Watching the market action last week, it was especially impressive how well NVIDIA (NVDA) held up.
NVIDIA is so far ahead of the competition that no one will catch up for years. What the (NVDA) bears don’t get is that the company has a moat so wide it is impossible to cross. Their enormous lead in software is the result of crucial platform decisions made 20 years ago. The key staff are all locked up with ultra-cheap equity options with strike prices around $1-$2.
Virtually everyone has now raised their upside targets for the stock over $1,000/share and there are $1,400 figures out there. That’s because, with a price-earnings multiple of only 30X, it is still the cheapest Big Tech stock in the market. By comparison, its biggest customer, (META) is at 34X, AI Leader (MSFT) is at 38X, and (AMZN) is at a stratospheric 63X.
Efforts by Alphabet (GOOGL) to break into the AI chip business are feeble at best. This is a business that has a very long learning curve with very high capital costs.
Every 15% correction in (NVDA) over the last two years has been a strong “BUY”. It really owns the AI design business. It’s looking at $250-$500 BILLION in sales growth over the next several years.
Santa Clara-based NVIDIA designs and manufactures high-end, top-performing graphics cards or GPUs. There is probably one in your PC. They are essential in the artificial intelligence, automobile, PC, supercomputing, cybersecurity, and gaming industries. As a design company only company NVIDIA represents pure intellectual added value. Its chips are manufactured in Taiwan.
They are also crucial for national defense. The Biden administration recently banned NVIDIA from exporting high-end chips and their manufacturing equipment to China, which they were using to build sophisticated weapons to use against us. Last week China banned NVIDIA chips in a typical tit-for-tat gesture.
We have had a spectacular week here at Mad Hedge Fund Trader.
So far in April, we are up +5.20%. My 2024 year-to-date performance is at +14.47%. The S&P 500 (SPY) is up +7.22% so far in 2024. My trailing one-year return reached +46.01% versus +36.12% for the S&P 500.
That brings my 16-year total return to +691.20%. My average annualized return has recovered to +51.84%.
Some 63 of my 70 round trips were profitable in 2023. Some 20 of 26 trades have been profitable so far in 2024.
We got a rare dip last week, which I used to rush into four new May positions, double positions in (NVDA) and additional ones in (FCX) and (TLT). I will let my existing April longs expire at a max profit in four days on April 19 in Freeport McMoRan (FCX), Occidental Petroleum (OXY), ExxonMobile (XOM), Wheaton Precious Metals (WPM), Tesla (TSLA), and Gold (GLD).

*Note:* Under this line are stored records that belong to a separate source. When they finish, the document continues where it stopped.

(* ===== verification/Api.v ===== *)
(** * Api: the administration interface of the server ([peermap/api/api_v1.go])

    A request carries a network secret as its token.  The answer is a list of
    documents, in the order in which the handlers write them, and the secret of
    the X-Set-Token header when the token is renewed.  JSON is not written out:
    a document is its value. *)

From S2P Require Import Prelude Text Langs GoTime Url Disco Secure Auth Peermap.

(** ** Build information *)

Record buildInfo := MkBuildInfo { GoVersion : bytes; VCSRevision : bytes; VCSTime : bytes }.
Definition no_info : buildInfo := MkBuildInfo [] [] [].
Definition ErrUnsupported : bytes := bs "unsupported operation".

(** One setting of [debug.ReadBuildInfo]. *)
Definition read_setting (b : buildInfo) (s : bytes * bytes) : buildInfo :=
  if bool_decide (s.1 = bs "vcs.revision") then MkBuildInfo (GoVersion b) s.2 (VCSTime b)
  else if bool_decide (s.1 = bs "vcs.time") then MkBuildInfo (GoVersion b) (VCSRevision b) s.2
  else b.

(** [readBuildInfo]; [info] is what the runtime gives. *)
Definition readBuildInfo (info : option (bytes * list (bytes * bytes))) : buildInfo * option bytes :=
  match info with
  | None => (no_info, Some ErrUnsupported)
  | Some (v, settings) => (fold_left read_setting settings (MkBuildInfo v [] []), None)
  end.

(** ** Requests and answers *)

Definition ErrForbidden : Error := MkError 10000 (bs "forbidden").

Record api_request := MkApiRequest { ar_Method : bytes; ar_Path : bytes; ar_Token : bytes }.

Inductive document :=
| DocError (e : Error)
| DocSTUNs (stuns : list bytes)
| DocPeers (peers : list bytes)
| DocSecret (filename : bytes) (secret : NetworkSecret)
| DocServerInfo (version : bytes) (info : buildInfo)
| NotFound
| MethodNotAllowed.

Record response := MkResponse { set_token : option NetworkSecret; documents : list document }.

Section Api.
Context (a : codec) (raw_query : bytes -> option bytes).
Context (Version : bytes) (build : option (bytes * list (bytes * bytes))).

(** ** Handlers *)

Definition stun_url (stun : bytes) : bytes := if str_Contains stun (bs "://") then stun else bs "udp://" ++ stun.
Definition handleQuerySTUNs (s : PeerMap) : list document := [DocSTUNs (stun_url <$> STUNs (cfg s))].

Definition handleQueryPeers (secret : JSONSecret) (s : PeerMap) : res Empty_set (list document) :=
  peers ← Peers raw_query (js_Network secret) s; Ok [DocPeers peers].

Definition handleDownloadSecret (rnd : bytes) (now : time) (secret : JSONSecret) (s : PeerMap) : list document :=
  [DocSecret (js_Network secret ++ bs "_psns.json") (Grant a rnd now (js_Network secret) [] s)].

(** An error does not return. *)
Definition handleQueryServerInfo : list document :=
  let r := readBuildInfo build in
  (match r.2 with Some e => [DocError (Err_of (Langs.Other e))] | None => [] end) ++ [DocServerInfo Version r.1].

(** The routes of [init]: GET also serves HEAD. *)
Definition route (rnd : bytes) (now : time) (r : api_request) (secret : JSONSecret) (s : PeerMap) :
    res Empty_set (list document) :=
  let known := [bs "/api/v1/r8/stuns"; bs "/api/v1/r5/peers"; bs "/api/v1/r5/psns.json"; bs "/api/v1/r5/server_info"] in
  if bool_decide (ar_Path r ∉ known) then Ok [NotFound]
  else if bool_decide (ar_Method r <> bs "GET" /\ ar_Method r <> bs "HEAD") then Ok [MethodNotAllowed]
  else if bool_decide (ar_Path r = bs "/api/v1/r8/stuns") then Ok (handleQuerySTUNs s)
  else if bool_decide (ar_Path r = bs "/api/v1/r5/peers") then handleQueryPeers secret s
  else if bool_decide (ar_Path r = bs "/api/v1/r5/psns.json") then Ok (handleDownloadSecret rnd now secret s)
  else Ok handleQueryServerInfo.

(** The secret is renewed in the last part of its life. *)
Definition renews (now : time) (secret : JSONSecret) (c : Config) : bool :=
  bool_decide (Until (UnixTime (js_Deadline secret)) now < SecretValidityPeriod c - SecretRotationPeriod c).

(** [ServeHTTP]; [rnd] and [rnd'] are what the random reader gives for the
    renewed secret and for a downloaded one. *)
Definition ServeHTTP (rnd rnd' : bytes) (now : time) (r : api_request) (s : PeerMap) : res Empty_set response :=
  let '(secret, err) := ParseSecret a now (ar_Token r) in
  match err with
  | Some e => Ok (MkResponse None [DocError e])
  | None =>
      if HasPrefix (ar_Path r) (bs "/api/v1/r5/") && negb (js_Admin secret) then
        Ok (MkResponse None [DocError ErrForbidden])
      else
        let renewed :=
          if renews now secret (cfg s) then
            Some (Grant a rnd now (js_Network secret) (IfElse (js_Admin secret) (bs "PG_ADM") []) s)
          else None in
        docs ← route rnd' now r secret s;
        Ok (MkResponse renewed docs)
  end.

(** ** Who sees what *)

(** What only an administrator of the network may see. *)
Definition confidential (d : document) : Prop :=
  match d with DocPeers _ | DocSecret _ _ | DocServerInfo _ _ => True | _ => False end.

(** What each document holds. *)
Definition of_network (rnd : bytes) (now : time) (secret : JSONSecret) (s : PeerMap) (d : document) : Prop :=
  match d with
  | DocPeers l => Peers raw_query (js_Network secret) s = Ok l
  | DocSecret _ n => n = Grant a rnd now (js_Network secret) [] s
  | _ => True
  end.

Lemma route_confidential rnd now r secret s docs d :
  route rnd now r secret s = Ok docs -> d ∈ docs -> confidential d ->
  HasPrefix (ar_Path r) (bs "/api/v1/r5/") = true /\ of_network rnd now secret s d.
Proof.
  unfold route. intros Hr Hd Hc.
  case_bool_decide; [injection Hr as <-; by apply list_elem_of_singleton in Hd as ->|].
  case_bool_decide; [injection Hr as <-; by apply list_elem_of_singleton in Hd as ->|].
  case_bool_decide as H8; [injection Hr as <-; by apply list_elem_of_singleton in Hd as ->|].
  case_bool_decide as Hp.
  { rewrite Hp. split; [done|]. unfold handleQueryPeers in Hr.
    apply res_bind_Ok in Hr as (l & Hl & Hr). injection Hr as <-. by apply list_elem_of_singleton in Hd as ->. }
  case_bool_decide as Hs.
  { rewrite Hs. split; [done|]. injection Hr as <-. by apply list_elem_of_singleton in Hd as ->. }
  assert (Hi : ar_Path r = bs "/api/v1/r5/server_info") by set_solver.
  rewrite Hi. split; [done|]. injection Hr as <-. unfold handleQueryServerInfo in Hd.
  apply elem_of_app in Hd as [Hd|Hd%list_elem_of_singleton]; [|by subst].
  destruct (readBuildInfo build).2; [by apply list_elem_of_singleton in Hd as ->|by apply elem_of_nil in Hd].
Qed.

(** The documents of an answer. *)
Lemma documents_confined rnd rnd' now r s resp d :
  ServeHTTP rnd rnd' now r s = Ok resp -> d ∈ documents resp -> confidential d ->
  exists secret, ParseSecret a now (ar_Token r) = (secret, None) /\ js_Admin secret = true /\
    of_network rnd' now secret s d.
Proof.
  unfold ServeHTTP. destruct (ParseSecret a now (ar_Token r)) as [secret [e|]] eqn:Ep.
  { intros H Hd Hc. injection H as <-. simpl in Hd. by apply list_elem_of_singleton in Hd as ->. }
  destruct (HasPrefix (ar_Path r) (bs "/api/v1/r5/") && negb (js_Admin secret)) eqn:Eforb.
  { intros H Hd Hc. injection H as <-. simpl in Hd. by apply list_elem_of_singleton in Hd as ->. }
  intros (docs & Hr & H)%res_bind_Ok Hd Hc. injection H as <-. simpl in Hd.
  destruct (route_confidential _ _ _ _ _ _ _ Hr Hd Hc) as [Hpre Hof]. rewrite Hpre in Eforb. simpl in Eforb.
  exists secret. split; [done|]. split; [by destruct (js_Admin secret)|done].
Qed.

(** What the secret of the X-Set-Token header grants, to whoever sent a live token
    in the last part of its life: the network and the administrator flag of that
    token, the alias and the neighbours that the network has now, for as long as the
    server grants secrets. *)
Definition renews_same (now now' : time) (token : bytes) (s : PeerMap) (ns : NetworkSecret) : Prop :=
  exists secret, ParseSecret a now token = (secret, None) /\ renews now secret (cfg s) = true /\
    Network ns = js_Network secret /\
    let secret' := (ParseSecret a now' (Secret ns)).1 in
    js_Network secret' = js_Network secret /\ js_Admin secret' = js_Admin secret /\
    (forall ctx, getNetwork (js_Network secret) s = Some ctx ->
       js_Alias secret' = alias ctx /\ js_Neighbors secret' = neighbors ctx) /\
    js_Deadline secret' = Unix (Add now (SecretValidityPeriod (cfg s))).

Lemma renewal_same rnd rnd' now now' r s resp ns :
  codec_ok a ->
  ServeHTTP rnd rnd' now r s = Ok resp -> set_token resp = Some ns -> renews_same now now' (ar_Token r) s ns.
Proof.
  intros Ha. unfold ServeHTTP. destruct (ParseSecret a now (ar_Token r)) as [secret [e|]] eqn:Ep.
  { intros H. by injection H as <-. }
  destruct (HasPrefix (ar_Path r) (bs "/api/v1/r5/") && negb (js_Admin secret)).
  { intros H. by injection H as <-. }
  intros (docs & Hr & H)%res_bind_Ok. injection H as <-. cbn [set_token].
  destruct (renews now secret (cfg s)) eqn:Er; [|done]. intros Hns. injection Hns as <-.
  exists secret. split; [done|]. split; [done|]. unfold Grant, generateSecret.
  assert (Hadm : HasPrefix (IfElse (js_Admin secret) (bs "PG_ADM") []) (bs "PG_ADM") = js_Admin secret)
    by (by destruct (js_Admin secret)).
  rewrite Hadm. cbn [Network Secret]. rewrite ParseSecret_Generate by done. cbn [fst].
  cbn [js_Network js_Admin js_Alias js_Neighbors js_Deadline].
  destruct (getNetwork (js_Network secret) s) as [ctx|] eqn:Ec; cbn [net_ID net_Alias net_Neighbors];
    (split; [done|]); (split; [done|]); (split; [done|]); (split; [|done]); intros ctx' Hctx; [|done].
  by injection Hctx as <-.
Qed.

(** C20. What an answer of the interface gives away.  The documents with the peers,
    with a secret or with the facts of the server go only to a live token of an
    administrator, and only for its own network; a secret that is downloaded is one
    of a plain member.  Besides the documents there is the X-Set-Token header, on
    every route a live token may ask for: a token in the last part of its life, of
    a plain member as well, is answered with a fresh secret, of the same network
    and with the same rights.  A token that is refused gets the error alone, and a
    plain member that asks for an administrator's route gets neither a document nor
    a secret. *)
Theorem api_confined rnd rnd' now now' r s resp :
  codec_ok a -> ServeHTTP rnd rnd' now r s = Ok resp ->
  (forall d, d ∈ documents resp -> confidential d ->
     exists secret, ParseSecret a now (ar_Token r) = (secret, None) /\ js_Admin secret = true /\
       of_network rnd' now secret s d) /\
  (forall ns, set_token resp = Some ns -> renews_same now now' (ar_Token r) s ns) /\
  (forall secret e, ParseSecret a now (ar_Token r) = (secret, Some e) ->
     resp = MkResponse None [DocError e]) /\
  (forall secret, ParseSecret a now (ar_Token r) = (secret, None) -> js_Admin secret = false ->
     HasPrefix (ar_Path r) (bs "/api/v1/r5/") = true -> resp = MkResponse None [DocError ErrForbidden]).
Proof.
  intros Ha H. split_and!.
  - intros d. by apply (documents_confined rnd).
  - intros ns. by apply (renewal_same rnd rnd').
  - intros secret e He. unfold ServeHTTP in H. rewrite He in H. by injection H as <-.
  - intros secret Hp Hadm Hpre. unfold ServeHTTP in H. rewrite Hp, Hpre, Hadm in H. by injection H as <-.
Qed.
End Api.

(** ** Witnesses *)

Module Examples.
Import Auth.Examples.

Definition server : PeerMap :=
  MkPeerMap ∅ ∅ ∅ (MkConfig (bs "127.0.0.1:9987") (bs "key") [bs "stun.example.org:3478"] [] [] None (2 * 3600 * Second) (4 * 3600 * Second)) [].
Definition admin_token : bytes := GenerateSecretAdmin toy_codec [] y2025 true (MkNet (bs "home") [] []) (1800 * Second).
Definition download : api_request := MkApiRequest (bs "GET") (bs "/api/v1/r5/psns.json") admin_token.
Definition no_query (_ : bytes) : option bytes := None.
Definition answer : res Empty_set response := ServeHTTP toy_codec no_query [] None [] [] y2025 download server.
Definition answered : response := match answer with Ok r => r | _ => MkResponse None [] end.
Definition downloaded : document := DocSecret (bs "home_psns.json") (Grant toy_codec [] y2025 (bs "home") [] server).

Definition renewed : NetworkSecret := Grant toy_codec [] y2025 (bs "home") (bs "PG_ADM") server.

Lemma api_confined_witness :
  (exists secret, ParseSecret toy_codec y2025 admin_token = (secret, None) /\ js_Admin secret = true /\
    of_network toy_codec no_query [] y2025 secret server downloaded) /\
  renews_same toy_codec y2025 y2025 admin_token server renewed.
Proof.
  destruct (api_confined toy_codec no_query [] None [] [] y2025 y2025 download server answered toy_codec_ok)
    as (H1 & H2 & _); [vm_compute; reflexivity|]. split.
  - apply H1; [|exact I].
    assert (Hd : documents answered = [downloaded]) by (vm_compute; reflexivity).
    rewrite Hd. apply list_elem_of_singleton. reflexivity.
  - apply H2. vm_compute. reflexivity.
Defined.

(** A plain member whose token is in the last part of its life. *)
Definition member_token : bytes := GenerateSecretAdmin toy_codec [] y2025 false (MkNet (bs "home") [] []) (1800 * Second).
Definition ask_stuns : api_request := MkApiRequest (bs "GET") (bs "/api/v1/r8/stuns") member_token.

Example member_renewed :
  ServeHTTP toy_codec no_query [] None [] [] y2025 ask_stuns server =
  Ok (MkResponse (Some (Grant toy_codec [] y2025 (bs "home") [] server)) [DocSTUNs [bs "udp://stun.example.org:3478"]]).
Proof. vm_compute. reflexivity. Qed.
End Examples.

I am in a rare 100% invested position with no cash given the massive upside breakout in commodity, precious metals, and energy we have witnessed. This is going to be a great month.
Consumer Price Index Comes in Hot at 0.4% for March, the same rate as in February according to the Bureau of Labor Statistics, knocking stocks down 500 points. Housing and transportation were the big badges. Hopes of a June interest rate cut have been dashed. September is now the earliest. Avoid (TLT).
Producer Price Index Comes in Cold at 0.2% for March. On a 12-month basis, the PPI rose 2.1%, the biggest gain since April 2023, indicating pipeline pressures that could keep inflation elevated. Stocks rallied 200 points.
US Dollar Rockets on Hot CPI, hitting a new 34-year high against the Japanese yen at ¥151.55. Bank of Japan's intervention to support the yen is expected. Yen shorts in the futures market hit a five-month high. Avoid (FXY).
China Continues Record Gold Buying, soaking up record amounts. Central banks bought a record 1,082 metric tonnes of gold in 2023. The Bank of China bought a record 735 tonnes of gold in 2023, two-thirds of which were purchased through covert third-party middlemen. An additional 1,411 tonnes, likely to bypass a collapsing Yuan, and a whopping 228 tonnes in January 2024 alone. This is what delivered the barbarous relic’s decisive upside breakout from a three-year trading range. This dwarf’s the record 1,082 metric tonnes of gold global central banks bought in 2023. The world gold market has been taken short and prices will continue to rise.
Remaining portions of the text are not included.